The jargon that I and Mark have with our friends, like Stephen, can border on the shocking sometimes. It takes a particularly close friend not to be offended. Since Stephen has no problem doing us down in other matters, I do take his lack of protest as acceptance; an acknowledgement that it’s a bit of fun, and nothing else.
“I’ve said from the day I met him,” I can say to Mark about Stephen when Stephen is visiting and listening, “that he’d make the perfect third in a threesome”
“Nah,” Mark can reply. “He’s slept over. He snores too much.”
“I wasn’t suggesting that we’d sleep together.”
“Besides, he’s too small.”
“I can’t be, I’m with you remember.”
“Sweetie, you’re sleeping on the sofa tonight.”
Regardless of whether it’s with Abbie and Ben or with Stephen, this is the type of banter that occur frequently among us, and it is a bit of fun because we know each other so well that nobody would take it the least bit seriously.
But when strangers attempt to have that sort of banter, it can go all wrong and awkward, and the puritan which lives inside of me can pop out. Pearls will be clutched. My face will become a turnip. “I say, that sort of thing is far from acceptable, old sport.”
A few days ago I went to London with my mother, to act the perfectly respectable façade of the mother and scientist who have combined a working life with motherhood to the point where, well, I can sit there and behave properly without saying much.
Before the interviews and the dinners, however, the social fabric of our disjointed little family must be reinforced. My uncle (or his wife) had asked mother to check up on our cousin in London, and so we did.
Here’s the tally of our stock of cousins. There is me, and there is auntie’s daughter in Brighton, and there are three boys in Stirling, Scotland. Of these five cousins in all, three of us are card-carrying homosexuals, which makes us joke amongst ourselves that with such a strong genetic jack-pot, one or both of our grandparents must have carried a secret to the grave.
Auntie’s daughter came out years ago, and paved the way for us boys later. She took all the drama and the questions and the accusations, and got rid of it. When I, as the second, came out all the dramas and recriminations that I had played up in my head was met with a “Whatever, we knew all along” from my parents. When, let’s call him Cousin Third, came out I and Brighton Cousin rolled our eyes and said, “Is there something in the water?”
Now, Cousin Third lives in a flat-share in London with five other men. All of them are gay twenty-somethings, except for the oldest who has passed into the age of the thirty-something. They share a house in an edgier part of London.

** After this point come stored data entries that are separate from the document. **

Lemma insert_all_keeps (f : MuxStream -> Z) ms (s : gmap Z MuxStream) k :
  is_Some (s !! k) -> is_Some (foldr (fun x t => <[f x := x]> t) s ms !! k).
Proof.
  intros Hk. induction ms as [|x ms IH]; simpl; [done|].
  destruct (decide (f x = k)) as [<-|Hne]; [rewrite lookup_insert_eq; by eexists|by rewrite lookup_insert_ne].
Qed.

Lemma hand_over_keeps f l id s l' s' k :
  hand_over f l id s = (l', s') -> is_Some (s !! k) -> is_Some (s' !! k).
Proof.
  revert l' s'. induction l as [|[ss|] l IH]; intros l' s' E Hk; simpl in E; [by simplify_eq| |].
  - destruct (decide (s_id ss = id)); [simplify_eq; by apply insert_all_keeps|].
    destruct (hand_over f l id s) as [l1 s1]. simplify_eq. by apply (IH l1).
  - destruct (hand_over f l id s) as [l1 s1]. simplify_eq. by apply (IH l1).
Qed.
Lemma encrypt_each_read evs w r :
  ctx_ok w -> Forall event_wf evs -> sync w r ->
  exists w' fs, encrypt_each w evs = Ok (w', fs) /\ Forall (fun f => f <> []) fs /\
    length fs = length evs /\
    forall ms, arrived ms = Message true <$> fs ->
    exists r' ms', ws_read_events (length evs) r (reader_new ms) []
        = Some (received <$> evs, r', reader_new ms') /\ sync w' r' /\ arrived ms' = [].
Proof.
  revert w r. induction evs as [|ev evs IH]; intros w r Hw Hevs Hs.
  { exists w, []. split_and!; try done. intros ms Hms. by exists r, ms. }
  apply Forall_cons in Hevs as [Hev Hevs].
  destruct (codec_event w r ev Hw Hev Hs) as (w1 & r1 & f & Hc).
  destruct (codec_encrypt _ _ _ _ _ _ Hc []) as [ev' Hen].
  assert (ctx_ok w1) as Hw1 by (unfold ctx_ok; rewrite (codec_key _ _ _ _ _ _ Hc); done).
  destruct (IH w1 r1 Hw1 Hevs (codec_sync _ _ _ _ _ _ Hc)) as (w' & fs & Hall & Hne & Hlen & Hread).
  pose proof (codec_nonempty _ _ _ _ _ _ Hc) as Hf8. exists w', (f :: fs). split_and!.
  - cbn [encrypt_each]. unfold write_encrypt_event. rewrite Hen. unmonad. by rewrite Hall.
  - constructor; [|done]. intros ->. simpl in Hf8. lia.
  - simpl. by rewrite Hlen.
  - intros ms Hms. apply arrived_cons in Hms as (waits & ms1 & -> & Hwt & Hms1).
    destruct (Hread ms1 Hms1) as (r' & ms' & Hr & ? & ?). exists r', ms'.
    split; [|done]. cbn [length ws_read_events].
    rewrite (ws_frame_read _ _ _ _ _ _ _ _ Hc Hwt), Hr. done.
Qed.
End Frames.

(** ** Properties *)

(** C24: events cross a WebSocket.  The frames of a sequence of events, sent
    through the frame queue as one message each, and arriving with any delays
    between them, are read back by [read_encrypt_event] as the same events,
    in order, with synchronised contexts; although a frame may be longer than
    the slice it is read into, no read meets a rest that is longer than its
    slice, so nothing panics. *)
Theorem ws_session_reads {C : Ciphers} {A : BytesAlloc} `{!CipherLaws C} `{!BytesAllocLaws A} w r evs :
  ctx_ok w -> sync w r -> Forall event_wf evs ->
  exists w' fs, encrypt_each w evs = Ok (w', fs) /\
    ws_messages (length evs) {| cur := 0; inner := fs |} = Ok (vbuf_new, fs) /\
    forall ms, arrived ms = Message true <$> fs ->
    exists r' ms', ws_read_events (length evs) r (reader_new ms) []
        = Some (received <$> evs, r', reader_new ms') /\ sync w' r' /\ arrived ms' = [].
Proof.
  intros Hw Hs Hevs. destruct (encrypt_each_read evs w r Hw Hevs Hs) as (w' & fs & E & Hne & Hl & Hr).
  exists w', fs. split; [done|]. split; [|done]. rewrite <- Hl.
  pose proof (ws_messages_frames fs [] Hne) as H. by rewrite app_nil_r in H.
Qed.

(** C25: the WebSocket reader is a byte source.  Polled with a slice, and
    awaited with some room, it answers, and leaves behind, exactly what the
    source of its messages answers, a message that is not binary being an
    error and an empty one the end; except that it panics, always, on a rest
    of a message that is longer than the slice. *)
Theorem ws_reader_is_source r buf :
  (0 < length buf)%nat ->
  (if decide (length (recv_buf r) <= length buf)%nat
   then (exists r', poll_read r buf =
          Ok (let '(a, _) := Io.poll_read (length buf) (as_source r) in
              let '(res, buf') := read_result buf a in (res, r', buf')) /\
          as_source r' = (Io.poll_read (length buf) (as_source r)).2) /\
        (exists r', await_read (S (length (messages r))) (length buf) r
            = Some (Ok ((Io.read (length buf) (as_source r)).1, r')) /\
          as_source r' = (Io.read (length buf) (as_source r)).2)
   else poll_read r buf = Panic).
Proof.
  intros Hb. pose proof (poll_read_source r buf Hb) as Hp. case_decide as Hr; [|done].
  split; [done|]. apply await_read_source; [done|done|lia].
Qed.

(** A write that is not finished at once is repeated.  An awaited write
    to a WebSocket hands its message over once, and once more for every poll
    that was not ready although it had taken the message: a frame arrives
    exactly once only if no flush ever had to wait. *)
Theorem ws_write_repeats {S : Type} {M : MessageSink S} `{!MessageSinkLaws S} fuel buf sink n sink' :
  await_write fuel buf sink = Some (Ok n, sink') ->
  n = length buf /\
  taken sink' = taken sink ++ replicate (1 + repeats fuel buf sink) buf.
Proof.
  revert sink. induction fuel as [|fuel IH]; intros sink E; [done|].
  cbn [await_write repeats] in *. unfold poll_write in E.
  destruct (send_poll buf sink) as [[[[]|e|]|] s1] eqn:P; simplify_eq.
  - split; [done|]. by apply send_ready.
  - destruct (IH s1 E) as [-> ->]. split; [done|].
    destruct (send_pending _ _ _ P) as [Ht|Ht]; rewrite Ht.
    + by rewrite decide_True.
    + rewrite decide_False by (intros H%(f_equal length); rewrite length_app in H; simpl in H; lia).
      rewrite <- app_assoc. done.
Qed.

(** A sink for the witnesses. *)
Module WsDemo.
(** A sink that makes every poll of its script wait; [true] is a poll that has
    taken the message and waits for the flush. *)
#[export] Instance slow_sink : MessageSink (list bool * list (list byte)) := {|
  send_poll m (s : list bool * list (list byte)) := match s.1 with
                   | [] => (Ready (Ok tt), ([], s.2 ++ [m]))
                   | took :: l => (Pending, (l, if took : bool then s.2 ++ [m] else s.2))
                   end;
  close_poll s := (Ready (Ok tt), s);
  taken s := s.2;
|}.
#[export] Instance slow_sink_laws : MessageSinkLaws (list bool * list (list byte)).
Proof.
  split; intros m [[|[] l] q] s'; simpl; intros E; simplify_eq; simpl; auto.
Qed.
End WsDemo.
#[export] Existing Instances WsDemo.slow_sink WsDemo.slow_sink_laws.
(* ===== verification/Text.v ===== *)
(** * Strings of the Rust standard library

    What the tunnels use of [std::str]: UTF-8 validation and the lossy
    conversion, ASCII case, searching for a character, parsing and printing
    decimal numbers.  A Rust string is the [string] of its UTF-8 bytes. *)
From stdpp Require Import prelude strings pretty.
From Stdlib Require Import ZArith NArith Lia.
From Stdlib Require Strings.Ascii Strings.String.
From S2P Require Import Prelude.

Definition str (l : list byte) : string := String.string_of_list_byte l.
Definition bytes_of (s : string) : list byte := String.list_byte_of_string s.

Lemma str_bytes s : str (bytes_of s) = s.
Proof. apply String.string_of_list_byte_of_string. Qed.

Lemma bytes_str l : bytes_of (str l) = l.
Proof. apply String.list_byte_of_string_of_list_byte. Qed.

Lemma bytes_app a b : bytes_of (a +:+ b) = bytes_of a ++ bytes_of b.
Proof. unfold bytes_of, String.list_byte_of_string in *. induction a as [|c a IH]; [done|]. simpl. by f_equal. Qed.

Lemma str_app a b : str (a ++ b) = str a +:+ str b.
Proof. by rewrite <- (str_bytes (str a +:+ str b)), bytes_app, !bytes_str. Qed.

(** ** UTF-8 *)

Local Open Scope Z_scope.

Definition in_range (lo hi : Z) (b : byte) : bool :=
  bool_decide (lo <= u8v b) && bool_decide (u8v b <= hi).
Definition cont (b : byte) : bool := in_range 128 191 b.

(** The range of the second byte after a lead byte, and how many bytes the
    sequence has; [None] for a byte that leads none. *)
Definition lead (b : byte) : option (nat * (Z * Z)) :=
  let v := u8v b in
  if bool_decide (v < 128) then Some (1%nat, (0, 0))
  else if in_range 194 223 b then Some (2%nat, (128, 191))
  else if bool_decide (v = 224) then Some (3%nat, (160, 191))
  else if in_range 225 236 b then Some (3%nat, (128, 191))
  else if bool_decide (v = 237) then Some (3%nat, (128, 159))
  else if in_range 238 239 b then Some (3%nat, (128, 191))
  else if bool_decide (v = 240) then Some (4%nat, (144, 191))
  else if in_range 241 243 b then Some (4%nat, (128, 191))
  else if bool_decide (v = 244) then Some (4%nat, (128, 143))
  else None.

(** The sequence at the front: whether it is valid, and its length; an
    invalid one is as long as its longest part that can start a valid one. *)
Definition utf8_next (b : byte) (l : list byte) : bool * nat :=
  match lead b with
  | None => (false, 1%nat)
  | Some (1%nat, _) => (true, 1%nat)
  | Some (n, (lo, hi)) =>
      match l with
      | b2 :: l =>
          if in_range lo hi b2 then
            if decide (n = 2%nat) then (true, 2%nat)
            else match l with
                 | b3 :: l =>
                     if cont b3 then
                       if decide (n = 3%nat) then (true, 3%nat)
                       else match l with
                            | b4 :: _ => if cont b4 then (true, 4%nat) else (false, 3%nat)
                            | [] => (false, 3%nat)
                            end
                     else (false, 2%nat)
                 | [] => (false, 2%nat)
                 end
          else (false, 1%nat)
      | [] => (false, 1%nat)
      end
  end.

(** U+FFFD *)
Definition replacement : list byte := [xef; xbf; xbd].

Fixpoint utf8_fold (fuel : nat) (l : list byte) : bool * list byte :=
  match fuel, l with
  | S fuel, b :: l =>
      let '(ok, n) := utf8_next b l in
      let '(ok', r) := utf8_fold fuel (drop n (b :: l)) in
      (ok && ok', (if ok then take n (b :: l) else replacement) ++ r)
  | _, _ => (true, [])
  end.

(** [std::str::from_utf8] *)
Definition from_utf8 (l : list byte) : option string :=
  if (utf8_fold (length l) l).1 then Some (str l) else None.

(** [String::from_utf8_lossy] *)
Definition from_utf8_lossy (l : list byte) : string := str (utf8_fold (length l) l).2.

Definition ascii (b : byte) : Prop := u8v b < 128.
#[export] Instance ascii_dec b : Decision (ascii b).
Proof. unfold ascii. apply _. Defined.

Lemma utf8_next_len b l : (1 <= (utf8_next b l).2)%nat.
Proof. unfold utf8_next. repeat case_match; simpl; lia. Qed.

Lemma utf8_fold_valid fuel l :
  (length l <= fuel)%nat -> (utf8_fold fuel l).1 = true -> (utf8_fold fuel l).2 = l.
Proof.
  revert l. induction fuel as [|fuel IH]; intros [|b l] Hf; try done; [simpl in Hf; lia|].
  cbn [utf8_fold]. pose proof (utf8_next_len b l) as Hn.
  destruct (utf8_next b l) as [ok n]; simpl in Hn.
  specialize (IH (drop n (b :: l))). destruct (utf8_fold fuel _) as [ok' r]; simpl in *.
  intros H. apply andb_true_iff in H as [-> ->]. rewrite IH; [apply take_drop| |done].
  rewrite length_drop. simpl. lia.
Qed.

(** A valid string is converted to itself. *)
Lemma lossy_valid l s : from_utf8 l = Some s -> from_utf8_lossy l = s.
Proof.
  unfold from_utf8, from_utf8_lossy. destruct (utf8_fold (length l) l).1 eqn:E; [|done].
  intros [= <-]. by rewrite utf8_fold_valid.
Qed.

Lemma utf8_fold_ascii fuel l :
  (length l <= fuel)%nat -> Forall ascii l -> utf8_fold fuel l = (true, l).
Proof.
  revert l. induction fuel as [|fuel IH]; intros [|b l] Hf Ha; try done; [simpl in Hf; lia|].
  apply Forall_cons in Ha as [Hb Ha]. cbn [utf8_fold].
  assert (utf8_next b l = (true, 1%nat)) as ->.
  { unfold utf8_next, lead. by rewrite bool_decide_eq_true_2. }
  change (drop 1 (b :: l)) with l. rewrite IH; [done|simpl in Hf; lia|done].
Qed.

Lemma from_utf8_ascii l : Forall ascii l -> from_utf8 l = Some (str l).
Proof. intros H. unfold from_utf8. by rewrite utf8_fold_ascii. Qed.

Lemma lossy_ascii l : Forall ascii l -> from_utf8_lossy l = str l.
Proof. intros H. apply lossy_valid. by apply from_utf8_ascii. Qed.

(** ** Characters *)

Definition char_in (c : Ascii.ascii) (s : string) : bool :=
  existsb (Ascii.eqb c) (String.list_ascii_of_string s).

(** [to_ascii_lowercase], [to_ascii_uppercase] on bytes. *)
Definition lower (b : byte) : byte := if in_range 65 90 b then byte_of (u8v b + 32) else b.
Definition upper (b : byte) : byte := if in_range 97 122 b then byte_of (u8v b - 32) else b.
Definition to_ascii_lowercase (s : string) : string := str (lower <$> bytes_of s).

(** ** Decimal numbers *)

(** [format!("{}", n)] of an unsigned integer. *)
Definition show (n : Z) : string := pretty (Z.to_N n).

Definition digit (b : byte) : option Z :=
  if in_range 48 57 b then Some (u8v b - 48) else None.

(** Digits to a number below [2 ^ w]. *)
Fixpoint parse_digits (w : Z) (acc : Z) (l : list byte) : option Z :=
  match l with
  | [] => Some acc
  | b :: l =>
      match digit b with
      | Some d => let n := acc * 10 + d in
                  if decide (n < 2 ^ w) then parse_digits w n l else None
      | None => None
      end
  end.

(** [str::parse] of an unsigned [w]-bit integer: a [+] may lead. *)
Definition parse_unsigned (w : Z) (s : string) : option Z :=
  match bytes_of s with
  | [] => None
  | x2b :: [] => None
  | x2b :: l => parse_digits w 0 l
  | l => parse_digits w 0 l
  end.

Lemma parse_digits_bound w acc l n :
  0 <= acc < 2 ^ w -> parse_digits w acc l = Some n -> 0 <= n < 2 ^ w.
Proof.
  revert acc. induction l as [|b l IH]; intros acc Ha E; simpl in E; [by simplify_eq|].
  unfold digit in E. destruct (in_range 48 57 b) eqn:Hr; [|done]. case_decide; [|done].
  apply IH in E; [done|]. unfold in_range in Hr.
  apply andb_true_iff in Hr as [Hlo _]. apply bool_decide_eq_true in Hlo. lia.
Qed.
(* ===== verification/Tls.v ===== *)
(** * The SNI proxy (src/src/tunnel/tls.rs)

    [valid_tls_version], and [peek_sni]: the parser that takes the server
    name out of a ClientHello without changing what is relayed.  Against it, a
    builder of ClientHello records as RFC 5246 and RFC 6066 lay them out. *)
From stdpp Require Import prelude strings.
From Stdlib Require Import ZArith Lia.
From S2P Require Import Prelude Io Text.

Definition valid_tls_version (buf : list byte) : bool :=
  match buf with
  | b0 :: b1 :: _ :: _ =>
      if decide (b0 <> x16) then false
      else if decide (u8v b1 < 3)%Z then false else true
  | _ => false
  end.

(** Two bytes, big-endian, as a length. *)
Definition len16 (l : list byte) (i : nat) : io_result nat :=
  hi ← index i l; lo ← index (S i) l; Ok (Z.to_nat (be16 hi lo)).

(** [for _ in 0..num_names { .. }] over the names; [None] when none of them
    is a host name. *)
Fixpoint find_name (num_names : nat) (data : list byte) : io_result (option string) :=
  match num_names with
  | O => Ok None
  | S num_names =>
      if decide (length data < 3) then Err (make_error "invalid ext data length")
      else
        name_type ← index 0 data;
        name_len ← len16 data 1;
        data ← slice_from 3 data;
        if decide (length data < name_len) then Err (make_error "invalid ext name data")
        else if decide (name_type = x00) then
          name ← slice_to name_len data;
          Ok (Some (from_utf8_lossy name))
        else
          data ← slice_from name_len data;
          find_name num_names data
  end.

(** The loop over the extensions, with fuel; [None] is "still looping". *)
Fixpoint scan_extensions (fuel : nat) (ext_buf : list byte) : option (io_result string) :=
  match fuel with
  | O => None
  | S fuel =>
      if decide (length ext_buf < 4) then Some (Err (make_error "invalid ext buf len"))
      else
        match (extension ← len16 ext_buf 0;
               length ← len16 ext_buf 2;
               ext_buf ← slice_from 4 ext_buf;
               Ok (extension, length, ext_buf)) : io_result _ with
        | Ok (extension, len, ext_buf) =>
            if decide (length ext_buf < len) then Some (Err (make_error "invalid ext buf content"))
            else
              let found : io_result (option string) :=
                if decide (extension = 0) then
                  if decide (len < 2) then Err (make_error "invalid ext buf length")
                  else num_names ← len16 ext_buf 0;
                       data ← slice_from 2 ext_buf;
                       find_name num_names data
                else Ok None in
              match found with
              | Ok (Some name) => Some (Ok name)
              | Ok None =>
                  match slice_from (E := string) len ext_buf with
                  | Ok ext_buf => scan_extensions fuel ext_buf
                  | Err e => Some (Err e)
                  | Panic => Some Panic
                  end
              | Err e => Some (Err e)
              | Panic => Some Panic
              end
        | Err e => Some (Err e)
        | Panic => Some Panic
        end
  end.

This is where mother and I ended up when we came to check up on Cousin Third.
There we stood on the door-step when a man with a light fuzzy beard appeared and opened the front door, dressed in jeans and a green chiffon blouse. Oh yeah, stereotypical or not, there was no doubt about which side of the divide this gentleman belonged to.
Once inside, mother and Cousin Third disappeared to the car to fetch something mother had brought for him, and I was left alone in the living room with the replica of a painting by Henry Scott Tuke over the fireplace. The room was stark white, with dark wood bookshelves, bright coloured cushions directly on the polished wood floor, and a glass table in the middle in front of the too large television set which would have made Mark envious.
And then the attempt at the same banter which I have with Stephen. “Sweetie, you are just adorable,” says the green-chiffoned man as he passes the living room on the way from his room to the kitchen. Demonstrably he slaps me on my bottom. “Whenever you ditch your girlfriend, give me a ring.”
It is at this point that Cousin Third and mother comes back, carrying bags. He hears it and laughs, and explains that I too am a card-carrying homosexual, and married to boot. To which the man in the green blouse just bats his made-up eyelids and replies. “Oh, is your husband as cute too? The more the merrier. I’m not one to deny excess.” Then he pinches my cheek and disappears into his own room, and I’m left with a curious sense of resentment and outrage.
The funny thing is that this mirror image of some conversations I’ve had with Stephen makes me blush furiously, and if I’d had pearls I would have clutched them. And there’s a definite resentment there, blooming hot inside me. “Who does he think he is!?” It’s only in the car on the way home after that I can think about it dispassionately, and link it to the jargon I use with Stephen or Abbie or Ben.
I guess that it’s the uncertainty that makes it different. Stephen and Abbie and Ben knows that when I say that, I don’t mean it. But did this guy mean it or not? Since I don’t know, I can’t be sure, and if I can’t be sure, then the possibility must exist. Maybe I should have known about this pearl-clutching moralist living inside of me, considering how my jealousy can flare up sometimes. Or maybe I’m just, in fact, a really boring person who will never dare to do anything outside my rigid upper-middle-class upbringing.